We must draw attention here to one of these deviations. According to Newton's theory, a planet moves round the sun in an ellipse, which would permanently maintain its position with respect to the fixed stars, if we could disregard the motion of the fixed stars themselves and the action of the other planets under consideration. Thus, if we correct the observed motion of the planets for these two influences, and if Newton's theory be strictly correct, we ought to obtain for the orbit of the planet an ellipse, which is fixed with reference to the fixed stars. This deduction, which can be tested with great accuracy, has been confirmed for all the planets save one, with the precision that is capable of being obtained by the delicacy of observation attainable at the present time. The sole exception is Mercury, the planet which lies nearest the sun. Since the time of Leverrier, it has been known that the ellipse corresponding to the orbit of Mercury, after it has been corrected for the influences mentioned above, is not stationary with respect to the fixed stars, but that it rotates exceedingly slowly in the plane of the orbit and in the sense of the orbital motion. The value obtained for this rotary movement of the orbital ellipse was 43 seconds of arc per~century, an amount ensured to be correct to within a few seconds of arc. This effect can be explained by means of classical mechanics only on the assumption of hypotheses which have little probability, and which were devised solely for this purpose.

On the basis of the general theory of relativity, it is found that the ellipse of every planet round the sun must necessarily rotate in the manner indicated above; that for all the planets, with the exception of Mercury, this rotation is too small to be detected with the delicacy of observation possible at the present time; but that in the case of Mercury it must amount to 43 seconds of arc per century, a result which is strictly in agreement with observation.

Apart from this one, it has hitherto been possible to make only two deductions from the theory which admit of being tested by observation, to wit, the curvature of light rays by the gravitational field of the sun,[24] and a displacement of the spectral lines of light reaching us from large stars, as compared with the corresponding lines for light produced in an analogous manner terrestrially (i.e. by the same kind of molecule). I do not doubt that these deductions from the theory will be confirmed also.
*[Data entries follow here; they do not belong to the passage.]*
(** [readDir]: [None] when the directory cannot be read; [parseFile]: [None]
    when the file cannot be read or parsed. *)
Definition loadDgxrunCatalog (readDir : option (list string)) (parseFile : string -> option json) :
    list CatalogRecipe :=
  match readDir with
  | None => []
  | Some all => omap (fun f => loadRecipe (parseFile f) (recipe_base f))
                  (js_sort str_le (List.filter is_yaml all))
  end.

Definition DGXRUN_PREFIX : string := "@dgxrun/".

(** [dir] as its segments. *)
Definition resolveDgxrunRecipeFile (recipeFile : string) (dir : list string) : option string :=
  name ← strip_prefix DGXRUN_PREFIX recipeFile;
  if String.eqb name "" || str_includes "/" name || str_includes (String bs "") name ||
     str_includes ".." name
  then None
  else Some (pathOf (collapse (rev dir) (str_split "/" (name +:+ ".yaml")))).

(** ** A dgxrun recipe *)

Record DgxrunResolvedRecipe := {
  rr_model : option string; rr_container : string; rr_command : string;
  rr_env : option (list (string * json)); rr_defaults : option (list (string * json));
  rr_cluster_only : bool; rr_mods : option (list string) }.

Definition mod_char (c : ascii) : bool :=
  is_alnum c || Ascii.eqb c "." || Ascii.eqb c "_" || Ascii.eqb c "-".

(** [/^[A-Za-z0-9][A-Za-z0-9._-]*$/] *)
Definition MOD_NAME_RE (s : string) : bool :=
  match s with String c r => is_alnum c && str_all mod_char r | EmptyString => false end.

(** [String(v)] *)
Fixpoint string_of (v : json) : string :=
  match v with
  | JNull => "null"
  | JBool true => "true"
  | JBool false => "false"
  | JNum n => num_str n
  | JStr s => s
  | JArr l => str_join "," (map (fun x => match x with JNull => "" | _ => string_of x end) l)
  | JObj _ => "[object Object]"
  end.

Definition asEnv (raw : option json) : option (list (string * json)) :=
  match jobj raw with
  | None => None
  | Some o =>
      Some (omap (fun kv : string * json => match kv.2 with
                            | JStr _ | JNum _ | JBool _ => Some kv
                            | JNull => None
                            | v => Some (kv.1, JStr (string_of v))
                            end) o)
  end.

Inductive dgxrunError := MissingContainer | MissingCommand | ModsNotList | BadMod (m : json).

(** The mods of the document: absent, or all single path segments. *)
Fixpoint checkMods (l : list json) : result dgxrunError (list string) :=
  match l with
  | [] => Ok []
  | JStr m :: rest =>
      if MOD_NAME_RE m then ms ← checkMods rest; Ok (m :: ms) else Err (BadMod (JStr m))
  | v :: _ => Err (BadMod v)
  end.

(** [None]: not a dgxrun recipe. *)
Definition resolveDgxrunRecipe (doc : option json) :
    option (result dgxrunError DgxrunResolvedRecipe) :=
  o ← jobj doc;
  let get k := jget (Some (JObj o)) k in
  if negb (bool_decide (jstr (get "runner") = Some "dgxrun")) then None
  else Some (
    let container := default "" (jstr (get "container")) in
    let command := default "" (jstr (get "command")) in
    _ ← guard_or (negb (String.eqb container "")) MissingContainer;
    _ ← guard_or (negb (String.eqb (str_trim command) "")) MissingCommand;
    mods ← match get "mods" with
           | None | Some JNull => Ok None
           | Some (JArr l) => ms ← checkMods l; Ok (Some ms)
           | Some _ => Err ModsNotList
           end;
    Ok {| rr_model := jstr (get "model"); rr_container := container; rr_command := command;
          rr_env := asEnv (get "env"); rr_defaults := jobj (get "defaults");
          rr_cluster_only := match get "cluster_only" with Some (JBool b) => b | _ => false end;
          rr_mods := mods |}).

(** ** Inline recipes *)

Definition MAX_INLINE_RECIPE_BYTES : nat := 512 * 1024.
[24]Observed by Eddington and others in 1919. (Cf.Appendix III.)

PART III
CONSIDERATIONS ON THE UNIVERSE AS A WHOLE

XXX
COSMOLOGICAL DIFFICULTIES OF NEWTON'S THEORY

APART from the difficulty discussed in Section XXI, there is a second fundamental difficulty attending classical celestial mechanics, which, to the best of my knowledge, was first discussed in detail by the astronomer Seeliger. If we ponder over the question as to how the universe, considered as a whole, is to be regarded, the first answer that suggests itself to us is surely this: As regards space (and time) the universe is infinite. There are stars everywhere, so that the density of matter, although very variable in detail, is nevertheless on the average everywhere the same. In other words: However far we might travel through space, we should find everywhere an attenuated swarm of fixed stars of approximately the same kind and density.

This view is not in harmony with the theory of Newton. The latter theory rather requires that the universe should have a kind of centre in which the density of the stars is a maximum, and that as we proceed outwards from this centre the group-density of the stars should diminish, until finally, at great distances, it is succeeded by an infinite region of emptiness. The stellar universe ought to be a finite island in the infinite ocean of space.[25]
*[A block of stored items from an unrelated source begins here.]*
(* ===== verification/DeployRouteFacts.v ===== *)
(** Creating a deployment: what is checked before a row exists, what the row holds
    whatever the caller wrote, which port it gets, and the two requests that go
    wrong. *)
From S2P Require Import Prelude JsNum Schema Admission Gateway Deployments DeploymentFacts Recipes Routes RouteFacts DeployRoute.
Import Vram Names Dispatch Status.

Section Facts.
Context (readFile : string -> option string) (parseYaml : string -> option json).
Context (cwd : list string) (sharedStorage : string) (dgxrunDir : list string).
Context (agentRecipes : list agentRecipe) (dgxrunCatalog : list Recipe.CatalogRecipe).
Context (ollamaCatalog : list Ollama.catalogEntry) (ollamaModels : list Ollama.modelInfo).

Notation resolve := (resolveSource readFile parseYaml cwd sharedStorage dgxrunDir).
Notation pick := (pickNodes agentRecipes).
Notation share := (requestedShareValue agentRecipes dgxrunCatalog).
Notation plan_of := (planDeploy readFile parseYaml cwd sharedStorage dgxrunDir agentRecipes
                       dgxrunCatalog ollamaCatalog ollamaModels).
Notation post := (postRoute readFile parseYaml cwd sharedStorage dgxrunDir agentRecipes
                    dgxrunCatalog ollamaCatalog ollamaModels).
This conception is in itself not very satisfactory. It is still less satisfactory because it leads to the result that the light emitted by the stars and also individual stars of the stellar system are perpetually passing out into infinite space, never to return, and without ever again coming into interaction with other objects of nature. Such a finite material universe would be destined to become gradually but systematically impoverished.

In order to escape this dilemma, Seeliger suggested a modification of Newton's law, in which he assumes that for great distances the force of attraction between two masses diminishes more rapidly than would result from the inverse square law. In this way it is possible for the mean density of matter to be constant everywhere, even to infinity, without infinitely large gravitational fields being produced. We thus free ourselves from the distasteful conception that the material universe ought to possess something of the nature of a centre. Of course we purchase our emancipation from the fundamental difficulties mentioned, at the cost of a modification and complication of Newton's law which has neither empirical nor theoretical foundation. We can imagine innumerable laws which would serve the same purpose, without our being able to state a reason why one of them is to be preferred to the others; for any one of these laws would be founded just as little on more general theoretical principles as is the law of Newton.